Work to complete: Copy every record word for word.

########

Lemma world3_reachable : reachable committee [4] keys ownership 0 world3.
Proof.
  exists world0. split.
  { intros v. split; [|done]. exists 0. vm_compute. reflexivity. }
  transitivity world1.
  { apply (steps_all world0 (fun _ => manager0)); [|done].
    intros w' v _ _. apply (handled_proposal _ _ _ _ _ _ _ proposal0 outcome 1); [done| |done].
    vm_compute. reflexivity. }
  transitivity world2.
  { apply (steps_all world1 manager1).
    - intros w' v Hle Hv. apply (handled_validated _ _ _ _ _ _ _ validated 2); [|done| |done].
      + eapply certified_mono; [exact Hle|]. apply voted. decide_now.
      + vm_compute. reflexivity.
    - intros v Hv. repeat (apply elem_of_cons in Hv as [->|Hv]; [done|]).
      by apply not_elem_of_nil in Hv. }
  apply (steps_all world2 manager2).
  - intros w' v Hle Hv. apply (handled_proposal _ _ _ _ _ _ _ proposal1 outcome 3); [| |done].
    + intros cert [= <-]. eapply certified_mono; [exact Hle|]. apply voted. decide_now.
    + vm_compute. reflexivity.
  - intros v Hv. repeat (apply elem_of_cons in Hv as [->|Hv]; [done|]).
    by apply not_elem_of_nil in Hv.
Qed.

Lemma faulty_ok : weight_of committee [4] < validity_threshold committee.
Proof. vm_compute. reflexivity. Qed.

Lemma consensus_safety_witness :
  reachable committee [4] keys ownership 0 world3 /\
  certified committee [4] world3 (certificate (ConfirmedBlock executed) 0) /\
  eb_block executed = eb_block executed.
Proof.
  split; [apply world3_reachable|]. split; [apply voted; decide_now|].
  apply (consensus_safety committee four_validators_ok [4] ltac:(decide_now) faulty_ok keys ownership 0
    world3 (certificate (ConfirmedBlock executed) 0) (certificate (ConfirmedBlock executed) 0)).
  - apply world3_reachable.
  - apply voted. decide_now.
  - apply voted. decide_now.
  - reflexivity.
  - reflexivity.
Defined.

Lemma confirmed_block_locked_witness :
  certified committee [4] world3 (certificate (ConfirmedBlock executed) 0) /\
  certified committee [4] world3 (certificate (ValidatedBlock executed) 1) /\
  eb_block executed = eb_block executed.
Proof.
  split; [apply voted; decide_now|]. split; [apply voted; decide_now|].
  eapply (confirmed_block_locked committee four_validators_ok [4] ltac:(decide_now) faulty_ok keys _ _ 0
    world3 (certificate (ConfirmedBlock executed) 0) executed
    (certificate (ValidatedBlock executed) 1)).
  - apply world3_reachable.
  - apply voted. decide_now.
  - reflexivity.
  - apply voted. decide_now.
  - reflexivity.
  - reflexivity.
Defined.

Lemma honest_votes_witness :
  exists cert eb', certified committee [4] world3 cert /\
    hv_value (cert_value cert) = ValidatedBlock eb' /\
    eb_block eb' = eb_block executed /\ cert_round cert = 0.
Proof.
  destruct (honest_votes committee [4] keys _ _ 0 world3 1 world3_reachable ltac:(decide_now))
    as [_ Hconfirm].
  apply Hconfirm. decide_now.
Defined.

End ConsensusExamples.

########

Response box:
Lemma world3_reachable : reachable committee [4] keys ownership 0 world3.
Proof.
  exists world0. split.
  { intros v. split; [|done]. exists 0. vm_compute. reflexivity. }
  transitivity world1.
  { apply (steps_all world0 (fun _ => manager0)); [|done].
    intros w' v _ _. apply (handled_proposal _ _ _ _ _ _ _ proposal0 outcome 1); [done| |done].
    vm_compute. reflexivity. }
  transitivity world2.
  { apply (steps_all world1 manager1).
    - intros w' v Hle Hv. apply (handled_validated _ _ _ _ _ _ _ validated 2); [|done| |done].
      + eapply certified_mono; [exact Hle|]. apply voted. decide_now.
      + vm_compute. reflexivity.
    - intros v Hv. repeat (apply elem_of_cons in Hv as [->|Hv]; [done|]).
      by apply not_elem_of_nil in Hv. }
  apply (steps_all world2 manager2).
  - intros w' v Hle Hv. apply (handled_proposal _ _ _ _ _ _ _ proposal1 outcome 3); [| |done].
    + intros cert [= <-]. eapply certified_mono; [exact Hle|]. apply voted. decide_now.
    + vm_compute. reflexivity.
  - intros v Hv. repeat (apply elem_of_cons in Hv as [->|Hv]; [done|]).
    by apply not_elem_of_nil in Hv.
Qed.

Lemma faulty_ok : weight_of committee [4] < validity_threshold committee.
Proof. vm_compute. reflexivity. Qed.

Lemma consensus_safety_witness :
  reachable committee [4] keys ownership 0 world3 /\
  certified committee [4] world3 (certificate (ConfirmedBlock executed) 0) /\
  eb_block executed = eb_block executed.
Proof.
  split; [apply world3_reachable|]. split; [apply voted; decide_now|].
  apply (consensus_safety committee four_validators_ok [4] ltac:(decide_now) faulty_ok keys ownership 0
    world3 (certificate (ConfirmedBlock executed) 0) (certificate (ConfirmedBlock executed) 0)).
  - apply world3_reachable.
  - apply voted. decide_now.
  - apply voted. decide_now.
  - reflexivity.
  - reflexivity.
Defined.

Lemma confirmed_block_locked_witness :
  certified committee [4] world3 (certificate (ConfirmedBlock executed) 0) /\
  certified committee [4] world3 (certificate (ValidatedBlock executed) 1) /\
  eb_block executed = eb_block executed.
Proof.
  split; [apply voted; decide_now|]. split; [apply voted; decide_now|].
  eapply (confirmed_block_locked committee four_validators_ok [4] ltac:(decide_now) faulty_ok keys _ _ 0
    world3 (certificate (ConfirmedBlock executed) 0) executed
    (certificate (ValidatedBlock executed) 1)).
  - apply world3_reachable.
  - apply voted. decide_now.
  - reflexivity.
  - apply voted. decide_now.
  - reflexivity.
  - reflexivity.
Defined.

Lemma honest_votes_witness :
  exists cert eb', certified committee [4] world3 cert /\
    hv_value (cert_value cert) = ValidatedBlock eb' /\
    eb_block eb' = eb_block executed /\ cert_round cert = 0.
Proof.
  destruct (honest_votes committee [4] keys _ _ 0 world3 1 world3_reachable ltac:(decide_now))
    as [_ Hconfirm].
  apply Hconfirm. decide_now.
Defined.

End ConsensusExamples.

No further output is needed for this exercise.